As propostas de resolução n.ºs 55/VII - Aprova, para ratificação, o Acordo sobre Privilégios e Imunidades assinado entre o Governo da República Portuguesa e a Organizaçãoo Internacional para as Migrações, assinado em Lisboa, em 22 de Janeiro de 1997, 63/VII - Aprova, para ratificação, o Acordo para a Criação do Instituto Internacional para a Democracia e Assistência Eleitoral, assinado em Estocolmo, em 27 de Fevereiro de 1996, 66/VII - Aprova, para ratificação, o Protocolo para a Repressão de Actos Ilícitos de Violência nos Aeroportos ao Serviço da Aviação Civil Internacional, complementar à Convenção para a Repressão de Actos Ilícitos Contra a Segurança da Aviação Civil, adoptado em Montreal em 24 de Fevereiro de 1998, e 81/VII - Aprova, para ratificação, a adesão de Portugal ao Acordo que institui o Laboratório Europeu de Biologia Molecular, concluído em Genebra em 10 de Maio de 1973 no âmbito do Acordo Relativo à Criação da Conferência Europeia de Biologia Molecular, foram aprovadas em votação global.
Foi ainda aprovado o projecto de resolução n.º 68/VII - Revê a política comum de pescas para defender as pescas nacionais (PCP), com as alterações apresentadas pelo PS, e foram rejeitados os projectos de resolução n.ºs 71/VII - Recomenda ao Governo a tomada urgente de medidas para as pescas portuguesas (PSD) e 72/VII - Reestruturação da frota de pesca do Algarve (PSD).
Em votação final global, foi aprovado o texto final, apresentado pela Comissão para a Paridade, Igualdade de Oportunidades e Família, relativo aos projectos de lei n.ºs 296/VII - Alargamento à protecção da maternidade e da paternidade (Alteração à Lei n.º 4/84, alterada pela Lei n.º 17/95, de 9 de Junho) (PSD) e 349/VII - Alargamento da protecção à maternidade e paternidade (Altera a Lei n.º 4/84, de 5 de Abril, alterada pela Lei n.º 17/95, de 9 de Junho (PS).

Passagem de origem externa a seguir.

(** * The concurrent load-testing harness of tests/performance-test.js

    A shallow embedding of the [PerformanceTester] class and of
    [runPerformanceTests], with the JavaScript built-ins they rely on, and the
    properties of the harness that the specification states.

    Modelling conventions.
    - A JavaScript Number is either one of the IEEE specials (NaN, the two
      infinities) or a finite value, held as a rational; integers are held
      for everything the harness stores or prints (lengths, [Math.round]
      results, parameters).  The throughput and the success rate, which the
      code computes as a quotient and then a product, are rounded to double
      precision after each of the two operations ([fdiv], [fmul]); the mean
      of the durations, a single quotient of integers that is rounded to an
      integer at once, is kept exact.  The sign of zero and the exponent
      notation of integers from 10^21 on are not modelled.
    - A JavaScript object is an association list in insertion order;
      [Object.entries] enumerates the keys that are array indices first, in
      ascending order, then the others in insertion order.
    - A request is answered, fails after some time, or is never answered:
      [makeRequest] sets no timeout.  [Promise.all] rejects with the
      rejection that comes first in time, and waits for ever for a member
      that never settles when none rejects.  A computation that waits for
      ever is [Diverge]; the requests left unanswered are counted, since
      they keep the process from exiting.
    - Methods are computations over an explicit [World] (the tester object,
      the error console, the file system, counters) reading an [Env] (what
      the network, the clock and the disk answer).  Of the console only the
      error stream is kept; the pauses between sweeps touch nothing and are
      left out.
    - [EventLoop] describes the batch loop once more, answer by answer, to
      speak of the requests in flight; in whatever order the answers arrive
      it records what the method records (lemma
      [event_loop_records_the_same]).
    - [Client] holds the submit handlers of the login and registration pages
      of the client, as transitions of what the browser holds. *)

From Stdlib Require Import ZArith QArith Qround List String Ascii Bool Lia Lqa.
From Stdlib Require Import Decimal DecimalString DecimalPos DecimalZ.
From Stdlib Require Qcanon.
Import ListNotations.
(** What a successful transform returns. *)
Lemma createNewTaskDefinition_Ok taskDef newTaskDef :
  createNewTaskDefinition id taskDef = Ok newTaskDef ->
  exists td,
    taskDef = Some td /\
    Forall (fun c => exists img, imageOf c = Ok img) (ecs.ContainerDefinitions td) /\
    newTaskDef =
      ecs.set_ContainerDefinitions td
        (map (retagged id) (List.filter inScope (ecs.ContainerDefinitions td))).
Proof.
  unfold createNewTaskDefinition. destruct taskDef as [td|]; simpl; [|discriminate].
  destruct (createNewTaskDefinition_loop id (ecs.ContainerDefinitions td) [])
    as [res| |] eqn:Hl; simpl; [|discriminate..].
  intros [= <-]. apply createNewTaskDefinition_loop_Ok in Hl as [Hall ->].
  exists td. by repeat split.
Qed.

Lemma createNewTaskDefinition_total (td : ecs.TaskDefinition) :
  Forall (fun c => exists img, imageOf c = Ok img) (ecs.ContainerDefinitions td) ->
  createNewTaskDefinition id (Some td) =
    Ok (ecs.set_ContainerDefinitions td
          (map (retagged id) (List.filter inScope (ecs.ContainerDefinitions td)))).
Proof.
  intros Hall.
  destruct (createNewTaskDefinition_loop_total (ecs.ContainerDefinitions td) [] Hall)
    as [res Hres].
  unfold createNewTaskDefinition. simpl. rewrite Hres. simpl.
  by apply createNewTaskDefinition_loop_Ok in Hres as [_ ->].
Qed.

Lemma retagged_inScope c :
  inScope c = true ->
  exists img, imageOf c = Ok img /\ isECRHosted img = true /\
    retagged id c = ecs.set_Image c (Some (Name img +:+ ":" +:+ id)).
Proof.
  unfold inScope, retagged. destruct (imageOf c) as [img| |]; [|discriminate..].
  intros H. by exists img.
Qed.

(** C1. For every baseline, the transform returns a task definition exactly
    when the image of every container parses, and the containers of that
    task definition are then, in the original order, the baseline
    containers whose image host is an ECR endpoint, each with its image
    reference set to the parsed name, a colon and the id; a container
    hosted elsewhere is not in the result. *)
Theorem createNewTaskDefinition_retags (td : ecs.TaskDefinition) :
  (forall newTaskDef,
     createNewTaskDefinition id (Some td) = Ok newTaskDef <->
     Forall (fun c => exists img, imageOf c = Ok img) (ecs.ContainerDefinitions td) /\
     newTaskDef =
       ecs.set_ContainerDefinitions td
         (map (retagged id) (List.filter inScope (ecs.ContainerDefinitions td)))) /\
  (forall c img, imageOf c = Ok img ->
     inScope c = isECRHosted img /\
     retagged id c = ecs.set_Image c (Some (Name img +:+ ":" +:+ id))).
Proof.
  split.
  - intros newTaskDef. split.
    + intros H. apply createNewTaskDefinition_Ok in H as (td' & [= <-] & Hall & ->).
      by split.
    + intros [Hall ->]. by apply createNewTaskDefinition_total.
  - intros c img Hc. unfold inScope, retagged. by rewrite Hc.
Qed.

A Câmara aprovou também dois pareceres da Comissão de Assuntos Constitucionais, Direitos, Liberdades e Garantias autorizando igual número de Deputados do PSD a deporem, por escrito, em tribunal.
Relativamente ao projecto de resolução n.º 75/VII - Proposta de referendo sobre a alteração da lei do aborto (PSD), foi rejeitada uma proposta de substituição da pergunta dele constante, apresentada pelo PSD e CDS-PP, e foram aprovadas duas propostas, apresentadas pelo PS, uma de substituição da pergunta e outra de substituição da fórmula inicial e do proémio. Usaram da palavra, a diverso título, os Srs. Deputados Luís Marques Guedes (PSD), Nuno Abecasis (CDS-PP), José Magalhães (PS), Octávio Teixeira (PCP) e Isabel Castro (Os Verdes).
O Sr. Presidente encerrou a sessão eram 19 horas e 25 minutos.